Синенький скромный платочек. Скорбная повесть
Шрифт:
Чтоб, думаю, у этого Сталина по херу на пятке и на лбу выросло, пущай помучается, штиблет шевровый натягивая и фуражку маршальскую на башку пристраивая… Что мне теперь делать?
— Не кочевряжся, председатель. Был женат-то?
— Вдовый я… Погибла баба в бомбежку.
— Вот и помянем ее давай, а заодно и мужиков, которые грудью встали на защиту социалистического отечества — друга всех угнетенных народов и надежды всей земли. Все — для победы над врагом. Наливай, — говорит Втупякин..
Ну, выпили. Патефон бабенка одна завела. Танцевать повела. Топчемся топчемся под «кукарачу» какую-то. Вальс кружим под «синенький скромны платочек», но какие танцы с калекой? Одной рукой костыль прижимаю, другой — бабенку.
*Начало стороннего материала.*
Lemma set_listener_ok s a l r b ifx :
  routes_ok s (a ++ (l, r) :: b) → 0 ≤ ifx < 32 →
  let s' := set_routes (alter (set_val (listened ifx r)) l (routes s)) s in
  set_listener (Some l) ifx s = Ok (tt, s') ∧ routes_ok s' (a ++ (l, listened ifx r) :: b).
Proof.
  intros H Hi. unfold set_listener. rewrite (bind_Ok _ _ _ _ _ (load_route_ok _ _ _ _ _ H)).
  cbn [nval]. rewrite !BIT_SET_ok by done. rewrite !bind_of_res.
  refine (update_value_ok s a l r b (λ r0, with_ageVifBits (Z.lor (rt_ageVifBits r) (2 ^ ifx))
    (with_vifBits (Z.lor (rt_vifBits r) (2 ^ ifx)) r0)) H eq_refl _).
  apply (listened_ok ifx r); [lia|]. by eapply cell_route_ok.
Qed.

Lemma reload_kernel_ok s a l r b :
  routes_ok s (a ++ (l, r) :: b) → wp F (reload_kernel (Some l)) (λ _ s', aside s s') s.
Proof.
  intros H. unfold reload_kernel. eapply wp_step; [by eapply load_route_ok|].
  apply (runs_bind (R := aside)); apply _.
Qed.

(** ** insertRoute *)

(** The route that insertRoute finds or makes, with the listener. *)
Definition fresh_rt (conf : Config) (grp : Z) : RouteTable :=
  Route grp 0 0 ROUTESTATE_NOTJOINED 0 (i32 (robustnessValue conf)) 0.
Definition heard (ifx : Z) (r : RouteTable) : RouteTable :=
  if 0 <=? ifx then listened ifx r else r.

Lemma heard_ok ifx r : route_ok r → route_ok (heard ifx r).
Proof.
  intros H. unfold heard. destruct (Z.leb_spec 0 ifx); [by apply listened_ok|done].
Qed.
Lemma heard_group ifx r : rt_group (heard ifx r) = rt_group r.
Proof. unfold heard. by destruct (0 <=? ifx). Qed.
Lemma loading_inv_step (cfg : TokenConfig) (o : Oracle) (ev : Event) (s : Sys) :
  loading_inv s -> loading_inv (step cfg o ev s).
Proof.
  intros Hinv. destruct ev as [new | | n | n]; unfold step.
  - destruct (decide (new = useWallet_publicKey s)); [exact Hinv |].
    set (s1 := auto_refresh_effect (with_publicKey new (cleanup s))).
    assert (H1 : loading_inv s1).
    { apply (loading_inv_same s); [| | exact Hinv];
        unfold s1, auto_refresh_effect; simpl;
        destruct (autoRefresh s); try reflexivity; destruct new; reflexivity. }
    unfold initial_load_effect.
    destruct (useWallet_publicKey s1) as [pk |]; [| exact H1].
    destruct (useConnection_connection s1) as [conn |]; [| exact H1].
    set (s2 := spawn (getAllTokenBalances cfg (Some pk) (Some conn)) s1).
    assert (H2 : loading_inv s2).
    { apply loading_inv_spawn; [| exact H1].
      apply lp_getAllTokenBalances. intros si'. left. reflexivity. }
    set (s3 := spawn fetchPriceData s2).
    assert (H3 : loading_inv s3).
    { apply loading_inv_spawn; [| exact H2].
      apply lp_fetchPriceData. right. split; reflexivity. }
    apply (loading_inv_same s3); [reflexivity | reflexivity | exact H3].
  - destruct (useWallet_publicKey s) eqn:Ew; [| exact Hinv].
    destruct (isLoading (store (world s))); [exact Hinv |].
    apply loading_inv_spawn; [apply lp_handleRefresh | exact Hinv].
  - destruct (nth_error (timers (world s)) n) as [t |]; [| exact Hinv].
    apply loading_inv_spawn; [apply lp_callback |].
    destruct (timer_kind t); [| exact Hinv |];
      (apply (loading_inv_same s); [reflexivity | reflexivity | exact Hinv]).
  - destruct (nth_error (tasks s) n) as [t |] eqn:En; [| exact Hinv].
    destruct Hinv as [Hl Hts].
    pose proof (nth_error_middle _ _ _ En) as Hmid.
    assert (Hok : task_lp t).
    { apply nth_error_In in En. rewrite Forall_forall in Hts.
      apply Hts, list_elem_of_In, En. }
    set (w0 := with_history (task_call t :: history (world s)) (world s)).
    pose proof (advance_lp _ (in_refresh_cycle t) Untouched w0 w0
                  (Hok (o (history (world s)) (task_call t))) eq_refl) as H.
    assert (Hcount : cycles_in_flight s =
                     (cyc_count (take n (tasks s)) +
                      ((if in_refresh_cycle t then 1 else 0) +
                       cyc_count (drop (Datatypes.S n) (tasks s))))%nat).
    { unfold cycles_in_flight. fold (cyc_count (tasks s)).
      rewrite Hmid at 1. rewrite cyc_count_app, cyc_count_cons. reflexivity. }
    destruct (advance (task_k t (o (history (world s)) (task_call t))) w0)
      as [[t' |] w'] eqn:Ea; simpl in H.
    + destruct H as [Hc Ht']. split.
      * unfold cycles_in_flight. cbn [tasks with_tasks world with_world].
        fold (cyc_count (take n (tasks s) ++ t' :: drop (Datatypes.S n) (tasks s))).
        rewrite cyc_count_app, cyc_count_cons.
        intros Hload. destruct Hc as [-> | [Hc | [Hsi Hc]]]; [lia | congruence |].
        rewrite Hc in Hload. specialize (Hl Hload).
        rewrite Hcount, Hsi in Hl. lia.
      * cbn [tasks with_tasks]. apply Forall_app. split; [apply Forall_take, Hts |].
        constructor; [exact Ht' | apply Forall_drop, Hts].
    + split.
      * unfold cycles_in_flight, remove_nth. cbn [tasks with_tasks world with_world].
        fold (cyc_count (take n (tasks s) ++ drop (Datatypes.S n) (tasks s))).
        rewrite cyc_count_app.
        intros Hload. destruct H as [H | [Hsi H]]; [congruence |].
        rewrite H in Hload. specialize (Hl Hload).
        rewrite Hcount, Hsi in Hl. lia.
      * cbn [tasks with_tasks]. unfold remove_nth. apply Forall_app.
        split; [apply Forall_take, Hts | apply Forall_drop, Hts].
Qed.
(** * shortsmaker: the YouTube-to-shorts service of [main.py]

    A shallow embedding of [main.py]: the identifier extractor
    ([get_video_id]), the transcript fetcher ([download_transcript]), the
    script generator ([generate_shorts_script]) and the request handler
    ([generate_shorts]), with the pieces of the Python runtime they rest on
    ([str] methods, the fragment of [re] the three patterns use, exceptions),
    followed by the properties of the service.

    Python text ([str]) is a sequence of Unicode code points: a [list N]. *)

From Stdlib Require Import String Ascii.
From Stdlib Require Import List NArith ZArith Bool Arith Lia Floats.
Import ListNotations.

Set Implicit Arguments.
Set Warnings "-register-all,-inexact-float".

(* ===================================================================== *)
(** * Python text *)
(* ===================================================================== *)

Definition char := N.
Definition str := list char.

Module PyStr.

(** Decoding of the UTF-8 bytes of a literal of this file into code points
    (the literals are well-formed; a truncated sequence is kept as it is). *)
Fixpoint utf8_decode (bs : list N) : str :=
  match bs with
  | [] => []
  | b0 :: t0 =>
    if (b0 <? 128)%N then b0 :: utf8_decode t0 else
    match t0 with
    | [] => [b0]
    | b1 :: t1 =>
      if (b0 <? 224)%N then ((b0 - 192) * 64 + (b1 - 128))%N :: utf8_decode t1 else
      match t1 with
      | [] => [b0; b1]
      | b2 :: t2 =>
        if (b0 <? 240)%N
        then ((b0 - 224) * 4096 + (b1 - 128) * 64 + (b2 - 128))%N :: utf8_decode t2
        else
        match t2 with
        | [] => [b0; b1; b2]
        | b3 :: t3 =>
          ((b0 - 240) * 262144 + (b1 - 128) * 4096 + (b2 - 128) * 64 + (b3 - 128))%N
            :: utf8_decode t3
        end
      end
    end
  end.

(** A literal of the source, as Python text. *)
Definition lit (s : string) : str :=
  utf8_decode (map N_of_ascii (list_ascii_of_string s)).

Definition NL : char := 10%N.
(** The invariant of the hand-off. [shape c ds t]: the threads created so
    far are [ds] followed by [t], the last one created, which the handle
    names; all of [ds] have terminated. *)
Definition shape (c : config) (ds : list task_pc) (t : option task_pc) : Prop :=
  all_done ds /\
  match t with
  | None => tasks c = [] /\ ds = [] /\ InputThread c = None
  | Some t => tasks c = ds ++ [t] /\ InputThread c = Some (length ds)
  end.

(** Where the main thread is against the flag and the threads: no thread
    before the first [pthread_create]; from the return of [pthread_join] to
    the next [pthread_create] every thread has terminated, the flag being
    true until line 318 clears it; [pthread_join] is reached with the flag
    true only. *)
Definition pc_ok (c : config) : Prop :=
  match pc c with
  | LCreate0 => tasks c = [] /\ bHasMessageWaiting c = false
  | LSend | LClear => bHasMessageWaiting c = true /\ all_done (tasks c)
  | LMemset | LCreate => bHasMessageWaiting c = false /\ all_done (tasks c)
  | LJoin => bHasMessageWaiting c = true
  | _ => True
  end.

(** While the flag is true, the last thread is past its assignment to it. *)
Definition flag_ok (c : config) (t : option task_pc) : Prop :=
  bHasMessageWaiting c = true -> t = Some TExit \/ t = Some TDone.

Definition inv (c : config) : Prop :=
  exists ds t, shape c ds t /\ pc_ok c /\ flag_ok c t.

End ThreadsSpec.

(** ** The console input of [main] *)
Module Console.
Import Program.

(** [getchar()]: the next byte of the keyboard stream as an [int], or [EOF]
    at its end. *)
Definition EOF : Z := (-1)%Z.

Definition getchar (stdin : list ascii) : Z * list ascii :=
  match stdin with
  | [] => (EOF, [])
  | c :: r => (Z.of_nat (nat_of_ascii c), r)
  end.

Section Char.

(** Whether plain [char] is a signed type on the platform. *)
Variable char_signed : bool.

(** The value of an [int] stored in a [char], as in [c = getchar()]. *)
Definition to_char (v : Z) : Z :=
  let u := (v mod 256)%Z in
  if char_signed && (128 <=? u)%Z then (u - 256)%Z else u.

(** [ClearInputBuffer], lines 389-392:
<<
    char c;
    while ((c = getchar()) != '\n' && c != EOF);
>>
    The stream that is left; [None] when the loop never ends (at the end of
    the stream [getchar] keeps returning [EOF], which an unsigned [char]
    never equals). *)
Fixpoint ClearInputBuffer (stdin : list ascii) : option (list ascii) :=
  match stdin with
  | [] => if (to_char EOF =? EOF)%Z then Some [] else None
  | c :: r =>
      let ch := to_char (Z.of_nat (nat_of_ascii c)) in
      if (ch =? 10)%Z then Some r
      else if (ch =? EOF)%Z then Some r
      else ClearInputBuffer r
  end.

(** The loop of [main], lines 117-173, up to the assignment of
    [ConnectionMode] in one of the two branches: the role chosen, the
    stream left for the prompts that follow, and how many times "You have
    provided invalid input... try again!" was printed. *)
Fixpoint choose_role (fuel : nat) (stdin : list ascii) (invalid : nat)
  : outcome (mode * list ascii * nat) :=
  match fuel with
  | O => Prompting
  | S fuel' =>
      let InputChar := to_char (fst (getchar stdin)) in
      match ClearInputBuffer (snd (getchar stdin)) with
      | None => Prompting
      | Some rest =>
          if (InputChar =? 49)%Z then Returned (SERVER, rest, invalid)
          else if (InputChar =? 50)%Z then Returned (CLIENT, rest, invalid)
          else
            match ClearInputBuffer rest with
            | None => Prompting
            | Some rest' => choose_role fuel' rest' (S invalid)
            end
      end
  end.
А делать было нечего. Я мужик не железный, я живой и к бабам жалостливый весьма, через что и потерпел в свой час… Заночевал у этой танцевальной бабенки.
Лежу с ней, а сам о Нюшке мечтаю… Прощай, жена… Будь ты жива — век бы не скурвился… А так… жизнь есть жизнь… И чья же это проклятая воля, что разметало всех нас по белу свету на погибель и муки, на унижение Земли наше и напрасное расточительство молодости?.. Прости меня, Нюшка, на том свете., там с этим делом полегче, чем тут, в колхозе, тут жизнь продолжать надо как-никак, прости…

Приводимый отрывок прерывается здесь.